Every mathematical system
is built and advanced
by using logic to reach new conclusions.
But logic can’t be applied to nothing;
we have to start with some basic
statements, called axioms,
that we declare to be true,
and make deductions from there.
Often these match our intuition
for how the world works—
for instance, that adding zero to a number
has no effect is an axiom.
If the goal of mathematics is to build
a house, axioms form its foundation—
the first thing that’s laid down,
that supports everything else.
Where things get interesting is that
by laying a slightly different foundation,
you can get a vastly different
but equally sound structure.
For example, when Euclid laid
his foundations for geometry,
one of his axioms implied that given
a line and a point off the line,
only one parallel line exists
going through that point.
But later mathematicians,
wanting to see if geometry was
still possible without this axiom,
produced spherical
and hyperbolic geometry.
Each valid, logically sound,
and useful in different contexts.
One axiom common in modern mathematics
is the Axiom of Choice.
It typically comes into play in proofs
that require choosing elements from sets—
which we’ll grossly simplify
to marbles in boxes.
For our choices to be valid,
they need to be consistent,
meaning if we approach a box,
choose a marble,
and then go back in time and choose again,
we'd know how to find the same marble.
If we have a finite number of boxes,
that’s easy.
It’s even straightforward
when there are infinite boxes
if each contains a marble that’s readily
distinguishable from the others.
It’s when there are infinite boxes
with indistinguishable marbles
that we have trouble.
But in these scenarios,
the Axiom of Choice lets us summon
a mysterious omniscient chooser
that will always select the same marbles—
without us having to know anything
about how those choices are made.
Our stab-happy mathematician,
following Banach and Tarski’s proof,
reaches a step in constructing
the five sections
where she has infinitely many boxes
filled with indistinguishable parts.
So she needs the Axiom of Choice
to make their construction possible.
If the Axiom of Choice can lead
to such a counterintuitive result,
should we just reject it?
Mathematicians today say no,
because it’s load-bearing for a lot
of important results in mathematics.
Fields like measure theory
and functional analysis,
which are crucial
for statistics and physics,
are built upon the Axiom of Choice.
While it leads to some
impractical results,
it also leads to extremely practical ones.

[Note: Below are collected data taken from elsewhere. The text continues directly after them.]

Lemma mount_tree_witness :
  ∃ F ls file e f, fs_walk ls (mount_root 0 0 stored_example.1) [[x66]] (mountAmber 0 100 (mkMemory ∅ 0 [])) = (Ok e, f) ∧
    ls stored_example.1 = (c_Ls (d_serve render_example (mounted_env F)) stored_example.1 [] (daemon_of stored_store)).1 ∧
    Getattr e = node_attr file_node ∧
    ∃ cell f', fs_Open id file e O_RDONLY f = (Ok cell, f') ∧ (fs_Read cell 0 10 f').1 = Ok [x68; x69].
Proof.
  destruct (mount_tree render_example stored_example.2 stored_example.1 meta_example [([x66], file_node); ([x6c], link_node)] [[x66]] file_node 0 0
    stored_children_example ltac:(vm_compute; reflexivity) mounted_wf mounted_utf8 eq_refl) as [F HF].
  set (ls := λ k, (c_Ls (d_serve render_example (mounted_env F)) k [] (daemon_of stored_store)).1).
  set (file := λ k, (c_File (d_serve render_example (mounted_env F)) k (daemon_of stored_store)).1).
  destruct (HF F ls file (mountAmber 0 100 (mkMemory ∅ 0 [])) (le_n F)) as (e & f & Hw & _ & (Hc & Hm & _) & Hattr & Hshow).
  - intros k. exists (mounted_env F), (daemon_of stored_store). exact (conj mounted_holds (conj (le_n F) eq_refl)).
  - intros k. exists (mounted_env F), (daemon_of stored_store). exact (conj mounted_holds (conj (le_n F) eq_refl)).
  - apply dirs_ok_start.
  - exists F, ls, file, e, f. split; [exact Hw|]. split; [reflexivity|]. split; [by apply Hattr|].
    destruct (Hshow 100 (mkMemory ∅ 0 []) [] [] eq_refl ltac:(lia)) as (cell & f' & Ho & Hr).
    + rewrite Hc. apply rtc_refl.
    + rewrite Hc. reflexivity.
    + left. rewrite Hm. cbn. lia.
    + exists cell, f'. split; [exact Ho|]. rewrite (Hr 0%nat 10%nat). reflexivity.
Defined.
End examples.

Fortunately, just as Euclidean geometry
exists alongside hyperbolic geometry,
mathematics with the Axiom of Choice
coexists with mathematics without it.
The question for many mathematicians
isn’t whether the Axiom of Choice,
or for that matter any given axiom,
is right or not,
but whether it’s right
for what you’re trying to do.
The fate of the Banach-Tarski paradox
lies in this choice.
This is the freedom mathematics gives us.

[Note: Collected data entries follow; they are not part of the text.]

(* ===== verification/AdminSpec.v ===== *)
(** * The pages of the operator: their guarantees *)

From Stdlib Require Import Init.Byte.
From S2P Require Import Prelude Machine Key Chunkers FsEncode Instances FsTree FsRead FsWalk PackRecord PackStream Footer Packstore PackstoreRep PackstoreFacts Compact Parallel Inbox InboxProtocol Text Sshsign Reference Refstore Gc Auth Server Routes Sync Remote Path Posix Ingest IngestFacts PosixFacts IngestSpec Tar TarFacts PathFacts TarSpec AllowStore Daemon DaemonFacts Client ClientFacts Admin.
From Stdlib Require Import ZifyBool ZifyNat.
Local Open Scope Z_scope.

Section access.
Context `{Cbor} `{RefCbor} `{Pebble} `{SshLine} `{RecordJson} `{UnixDev} `{NetUrl} `{AdminLib}.

(** Answers that show something of the store or of the keys. *)
Definition discloses (a : aanswer) : Prop :=
  match a with AKeys _ | ARefs _ | ADir _ _ _ | AStat _ | AFile _ _ _ _ _ | AArchive _ _ _ => True | _ => False end.

(** Only a login gives a token. *)
Definition no_token (a : aanswer) : Prop := match a with ASession _ => False | _ => True end.

Lemma a_failed_plain {A} status (r : result A) : no_token (a_failed status r).
Proof. by destruct r. Qed.

Lemma with_target_keeps get fuel k r h : ad_keys (with_target get fuel k r h).2 = ad_keys h.
Proof. unfold with_target, resolveTarget. case_bool_decide; [done|]. by destruct (Refstore.Get _ _). Qed.

Lemma with_target_plain get fuel k r h : (∀ t, no_token (k t)) → no_token (with_target get fuel k r h).1.
Proof.
  intros Hk. unfold with_target, resolveTarget. case_bool_decide; [done|]. destruct (Refstore.Get _ _) as [rec db]. cbn [fst].
  assert (∀ t : aanswer + browseTarget, match t with inl a => no_token a | inr _ => True end → no_token (match t with inl a => a | inr t => k t end)) as Ht.
  { intros [a|t]; [done|]. intros _. apply Hk. }
  apply Ht. destruct rec as [rec|e| |]; [|by case_bool_decide|done..]. unfold resolve_record.
  destruct (wrap _ (Decode rec)) as [ref|e| |]; [|done..]. destruct (wrap _ (Key.Parse _)) as [root|e| |]; [|done..].
  destruct (existsb comp_dotdot _); [done|]. destruct (negb (dir_type root)); [destruct (negb (file_type root)); [done|]; by match goal with |- context [hasComponents ?p] => destruct (hasComponents p) end|].
  destruct (ResolveEntry _ _ _ _) as [[ent|]|e| |]; [|done..]. destruct (0 <? _)%nat; [|done]. by destruct (wrap _ _).
Qed.

Lemma treeDir_plain get fuel q k : no_token (treeDir get fuel q k).
Proof. unfold treeDir. repeat (case_match; try done; try apply a_failed_plain). Qed.

Lemma handler_plain v h edits m p next : (edits, m, p, next) ∈ protected (vi_get v) (vi_fuel v) (vi_env v) →
  no_token (next (vi_req v) h).1 ∧ (edits = false → ad_keys (next (vi_req v) h).2 = ad_keys h).
Proof.
  unfold protected. rewrite !elem_of_cons, elem_of_nil. intros Hin. repeat destruct Hin as [[= -> -> -> ->]|Hin]; try done.
  - unfold addKey. split; [|done]. destruct (b ← a_body (vi_req v); d_addKey b) as [[line admin]|e| |]; [|done..].
    destruct (as_Add _ _ _) as [[[]|e| |] ks]; done.
  - unfold removeKey. split; [|done]. case_bool_decide; [done|]. destruct (as_Remove _ _ _) as [[[]|e| |] ks]; done.
  - unfold a_listRefs. destruct (Refstore.All _) as [[l|e| |] db]; split; try done. cbn [fst]. by case_match.
  - split; [|intros _; apply with_target_keeps]. apply with_target_plain. intros t. repeat (case_match; try done; try apply treeDir_plain).
  - split; [|intros _; apply with_target_keeps]. apply with_target_plain. intros t. unfold raw_filename.
    repeat (case_match; simplify_eq; try done; try apply a_failed_plain).
  - unfold archive. case_match; [done|]. split; [|intros _; apply with_target_keeps]. apply with_target_plain. intros t.
    repeat (case_match; try done; try apply a_failed_plain).
Qed.

(** The methods and path of the routes that edit keys. *)
Lemma edit_route get fuel env m p next : (true, m, p, next) ∈ protected get fuel env → p = "/admin/api/keys"%string ∧ (m = "POST" ∨ m = "DELETE")%string.
Proof. unfold protected. rewrite !elem_of_cons, elem_of_nil. intros Hin. repeat destruct Hin as [[= -> -> ->]|Hin]; try done; auto. Qed.

Lemma admin_effect v h : let '(a, h') := vi_serve v h in
  (discloses a ∨ ad_keys h' ≠ ad_keys h ∨ ad_refs h' ≠ ad_refs h → in_session (vi_now v) (vi_req v) h = true) ∧
  (ad_keys h' ≠ ad_keys h → crossOrigin (vi_req v) = false ∧ aq_Path (vi_req v) = str "/admin/api/keys" ∧
     (aq_Method (vi_req v) = str "POST" ∨ aq_Method (vi_req v) = str "DELETE")) ∧
  (∀ c, a = ASession c → logs_in (ad_password h) v c).
Proof.
  destruct (visit_cases v h) as [Hl|Hl|edits m p next Hin Hp Hm Hg|a Hl Hlo Ha].
  - unfold sameOrigin. destruct (crossOrigin (vi_req v)) eqn:Hc; [by split_and!; [naive_solver| |]|]. unfold login.
    destruct (b ← a_body (vi_req v); d_login b) as [password|e| |] eqn:Hb; [|by split_and!; [naive_solver| |]..].
    case_bool_decide as Hpw; cbn [negb]; [|by split_and!; [naive_solver| |]].
    destruct (ae_rand (vi_env v)) as [tok|e| |] eqn:Hr; [|by split_and!; [naive_solver| |]..].
    split_and!; [naive_solver|done|]. intros c [= <-]. split_and!; [done|done|by exists password|by exists tok].
  - unfold sameOrigin. destruct (crossOrigin (vi_req v)) eqn:Hc; [by split_and!; [naive_solver| |]|]. unfold logout.
    destruct (aq_Cookie (vi_req v)); split_and!; try done; naive_solver.
  - destruct (handler_plain v h edits m p next Hin) as [Hplain Hkeys].
    assert (∀ a h', authed (vi_now v) next (vi_req v) h = (a, h') →
      (discloses a ∨ ad_keys h' ≠ ad_keys h ∨ ad_refs h' ≠ ad_refs h → in_session (vi_now v) (vi_req v) h = true) ∧
      (edits = false → ad_keys h' = ad_keys h) ∧ no_token a) as Hauth.
    { intros a h' Ha. destruct (in_session (vi_now v) (vi_req v) h) eqn:Hs.
      - rewrite authed_in in Ha by done. rewrite Ha in Hplain, Hkeys. by split_and!.
      - rewrite authed_out in Ha by done. injection Ha as <- <-. split_and!; [naive_solver|done|done]. }
    assert (∀ a, no_token a → ∀ c, a = ASession c → logs_in (ad_password h) v c) as Hno by (intros a Ha c ->; done).
    destruct edits; [unfold sameOrigin; destruct (crossOrigin (vi_req v)) eqn:Hc; [by split_and!; [naive_solver| |]|]|];
      destruct (authed (vi_now v) next (vi_req v) h) as [a h'] eqn:Ha; destruct (Hauth a h' eq_refl) as (H1' & H2' & H3');
      (split_and!; [exact H1'| |by apply Hno]).
    + intros _. destruct (edit_route _ _ _ _ _ _ Hin) as [-> Hm']. split_and!; [done|done|]. rewrite (Hm eq_refl). destruct Hm' as [->| ->]; auto.
    + intros Hne. by destruct Hne, (H2' eq_refl).
  - split_and!; [naive_solver|done|naive_solver].
Qed.

(** C16. Who sees and edits what on the pages of the operator.  After any requests, and
    whatever changes the keys and references meanwhile: an answer shows something of the
    store or of the keys, and a request changes a key or reads a reference, only when
    its cookie is a token that a login with a password of the configured hash was given
    at most twelve hours before and that no logout gave up since; keys change only by
    POST and DELETE of their own path, never from another origin (a request without an
    origin, or with the origin "null", passes as it does in the code); only such a login
    gives a token; and with a clock that does not go back every such token is admitted
    until it runs out. *)
Theorem admin_access pw hist h v a h' :
  runs pw hist h → vi_serve v h = (a, h') →
  let inside := ∃ c, aq_Cookie (vi_req v) = Some c ∧ admitted pw hist c (vi_now v) in
  (discloses a ∨ ad_keys h' ≠ ad_keys h ∨ ad_refs h' ≠ ad_refs h → inside) ∧
  (ad_keys h' ≠ ad_keys h → crossOrigin (vi_req v) = false ∧ aq_Path (vi_req v) = str "/admin/api/keys" ∧
     (aq_Method (vi_req v) = str "POST" ∨ aq_Method (vi_req v) = str "DELETE")) ∧
  (∀ c, a = ASession c → logs_in pw v c) ∧
  (StronglySorted Z.le (vi_now <$> hist ++ [v]) → aq_Method (vi_req v) = str "GET" → aq_Path (vi_req v) = str "/admin/api/session" →
     (a = ANoContent ↔ inside)).
Proof.
  intros Hr Ha inside. subst inside. pose proof (admin_effect v h) as He. rewrite Ha in He. destruct He as (Hin & Hed & Htok).
  rewrite (runs_password pw hist h Hr) in Htok. split_and!; [|done|done|].
  - intros Hd. by apply (in_session_admitted pw hist h v Hr), Hin.
  - intros Hsort Hm Hp. rewrite <- (in_session_iff pw hist h v Hr Hsort). unfold vi_serve, admin_serve in Ha. rewrite Hm, Hp in Ha.
    change (authed (vi_now v) (λ _ h, (ANoContent, h)) (vi_req v) h = (a, h')) in Ha. destruct (in_session (vi_now v) (vi_req v) h) eqn:Hs.
    + rewrite authed_in in Ha by done. by injection Ha as <- _.
    + rewrite authed_out in Ha by done. by injection Ha as <- _.
Qed.
End access.

(** ** An application *)
Section examples.
#[local] Existing Instance zstd_example.
#[local] Existing Instance blake3_example.
#[local] Existing Instance cbor_example.
#[local] Existing Instance refcbor_example.
#[local] Existing Instance pebble_example.
#[local] Existing Instance keys_example.
#[local] Existing Instance line_example.
#[local] Existing Instance AllowStore.json_example.
#[local] Existing Instance dev_example.

#[local] Instance host_url : NetUrl := {| url_Parse u := Ok (mkURL "https" u u) |}.
#[local] Instance admin_example : AdminLib := {|
  sha256 b := b; d_login b := Ok b; d_addKey b := Ok (b, false); TypeByExtension _ := []; DetectContentType _ := str "text/plain" |}.

Definition hour : Z := 3600 * 1000000000.
Definition visit_at (t : Z) (method path : string) (cookie : option bytes) (origin body : bytes) : visit :=
  mkVisit (λ _, Err (errors_New ErrObjectNotFound)) 1 (mkAenv t (Ok [xab]) [] (λ _, false) None)
    (mkAreq (str method) (str path) [] origin (str "host") cookie body None).
Definition token_example : bytes := hex_EncodeToString [xab].
Definition handler_example : ahandler := mkAhandler (str "secret") store_example (∅, []) ∅.

(** A login, a key added an hour later, and one from another site. *)
Definition login_visit : visit := visit_at 0 "POST" "/admin/api/login" None [] (str "secret").
Definition add_visit : visit := visit_at hour "POST" "/admin/api/keys" (Some token_example) (str "host") [x07].
Definition other_visit : visit := visit_at hour "POST" "/admin/api/keys" (Some token_example) (str "elsewhere") [x07].
Definition inside_example : ahandler := (vi_serve login_visit handler_example).2.

Lemma inside_runs : runs (str "secret") [login_visit] inside_example.
Proof. apply (runs_visit _ []). by apply runs_new. Qed.

Lemma admin_access_witness :
  admitted (str "secret") [login_visit] token_example hour ∧ ad_keys (vi_serve add_visit inside_example).2 ≠ ad_keys inside_example.
Proof.
  assert (ad_keys (vi_serve add_visit inside_example).2 ≠ ad_keys inside_example) as Hne.
  { intros Heq. apply (f_equal (λ s, as_recs s !! [x07])) in Heq. vm_compute in Heq. discriminate Heq. }
  split; [|exact Hne].
  destruct (admin_access (str "secret") [login_visit] inside_example add_visit _ _ inside_runs (surjective_pairing _)) as (Hin & _).
  destruct (Hin (or_intror (or_introl Hne))) as (c & Hc & Had). injection Hc as <-. exact Had.
Defined.

Example add_elsewhere : (vi_serve other_visit inside_example).1 = AFail StatusForbidden (errors_New "cross-origin request rejected").
Proof. vm_compute. reflexivity. Qed.
Example session_ends :
  (vi_serve (visit_at (12 * hour) "GET" "/admin/api/session" (Some token_example) [] []) inside_example).1 = ANoContent ∧
  (vi_serve (visit_at (12 * hour + 1) "GET" "/admin/api/session" (Some token_example) [] []) inside_example).1 =
    AFail StatusUnauthorized (errors_New "not logged in").
Proof. split; vm_compute; reflexivity. Qed.
End examples.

Not only is it a way to model
our physical universe
using the axioms we intuit
from our daily experiences,
but a way to venture into abstract
mathematical universes
and explore arcane geometries and laws
unlike anything we can ever experience.
If we ever meet aliens, axioms which seem
absurd and incomprehensible to us
might be everyday common sense to them.
To investigate, we might start by handing
them an infinitely sharp knife
and a perfect ball,
and see what they do.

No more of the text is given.